La pêche aux Comores est principalement une activité côtière, plus de 80 % des poissons pêchés étant pêchés à moins de 12 milles marins du rivage. Des espèces telles que le thon, le mérou, le vivaneau et d’autres poissons pélagiques sont abondantes, ce qui en fait des cibles importantes pour l’industrie de la pêche locale. Le secteur de la pêche présente également un potentiel d’exportation important, en particulier pour le thon et d’autres espèces de grande valeur. Malgré cela, le secteur est confronté à de nombreux défis, notamment la surpêche, le déclin des stocks de poissons, l’accès limité aux engins de pêche modernes et la difficulté à maintenir des pratiques durables.

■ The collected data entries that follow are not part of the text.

(* ===== verification/Errors.v ===== *)
(** * Errors (src/error.rs) *)
From S2P Require Import Prelude AsyncIo Text.

Inductive ProxyPenError : Type :=
| Socks (msg : str)
| Io (e : io_error)
| Http (msg : str)
| Tls (msg : str)
| Quic (msg : str)
| Timeout
| InvalidConfig (msg : str).

#[export] Instance ProxyPenError_eq_dec : EqDecision ProxyPenError.
Proof. solve_decision. Defined.

(** [Display], as [#[error(..)]] derives it. *)
Definition show_error (e : ProxyPenError) : str :=
  match e with
  | Socks m => lit "SOCKS5 error: " ++ m
  | Io e => lit "IO error: " ++ io_msg e
  | Http m => lit "HTTP error: " ++ m
  | Tls m => lit "TLS error: " ++ m
  | Quic m => lit "QUIC error: " ++ m
  | Timeout => lit "timeout"
  | InvalidConfig m => lit "invalid config: " ++ m
  end.

(** The crate's [Result]. *)
Abbreviation px := (outcome ProxyPenError).

(** [?] on an [io::Result]. *)
Definition from_io {A} (m : io A) : px A := map_err Io m.

(** [From<h2::Error>] and the [From]s of the SOCKS and QUIC errors, given
    their text. *)
Definition from_h2 (text : str) : ProxyPenError := Http (lit "h2: " ++ text).
Definition from_serror (text : str) : ProxyPenError := Socks text.
Definition from_quinn (text : str) : ProxyPenError := Quic text.

(** [tokio::time::timeout]: a future that is never ready times out. *)
Definition timeout {E A} (e : E) (m : outcome E A) : outcome E A :=
  match m with Hang => Err e | _ => m end.

(** [anyhow::Error], as its text. *)
Abbreviation anyhow := (outcome str).

Definition of_io {A} (m : io A) : anyhow A := map_err io_msg m.
Definition of_px {A} (m : px A) : anyhow A := map_err show_error m.

Lemma of_px_Ok {A} (m : px A) a : of_px m = Ok a <-> m = Ok a.
Proof. destruct m; cbn; split; congruence. Qed.

Lemma of_io_Ok {A} (m : io A) a : of_io m = Ok a <-> m = Ok a.
Proof. destruct m; cbn; split; congruence. Qed.

Lemma from_io_Ok {A} (m : io A) a : from_io m = Ok a <-> m = Ok a.
Proof. destruct m; cbn; split; congruence. Qed.

Lemma from_io_bind {A B} (m : io A) (f : A -> io B) :
  from_io (m ≫= f) = (from_io m ≫= fun a => from_io (f a)).
Proof. by destruct m. Qed.

Lemma timeout_not_hang {E A} (e : E) (m : outcome E A) : timeout e m <> Hang.
Proof. by destruct m. Qed.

Au cours des 20 dernières années, les autorités comoriennes ont soutenu la création de coopératives de pêche pour faciliter le développement du secteur, notamment via les DCP, les moteurs subventionnés et l’accès au crédit. Aujourd’hui, plus de 100 coopératives regroupent près de 4 200 pêcheurs sur les trois îles. Ces structures sont organisées en syndicats régionaux et nationaux pour peser sur les politiques publiques. Toutefois, le renforcement de leurs capacités reste essentiel pour assurer une cogestion efficace et durable de la pêche artisanale.
L’introduction de dispositifs de concentration de poissons (DCP) offre l’occasion d’améliorer les rendements de la pêche, de promouvoir des pratiques durables et d’améliorer les moyens de subsistance des communautés de pêcheurs aux Comores. En fournissant un mécanisme fiable pour attirer les poissons dans des zones autrement moins productives, les DCP peuvent aider à accroître l’efficacité des captures et à réduire la pression sur les ressources côtières. En faisant la promotion de pratiques de pêche durables, cette initiative peut contribuer à la santé à long terme de l’écosystème marin du pays et au bien-être économique de ses communautés de pêcheurs. Le succès de ce projet permettra non seulement d’améliorer la sécurité alimentaire et les revenus, mais aussi de tirer de précieux enseignements pour la gestion durable des pêches dans les petits États insulaires en développement.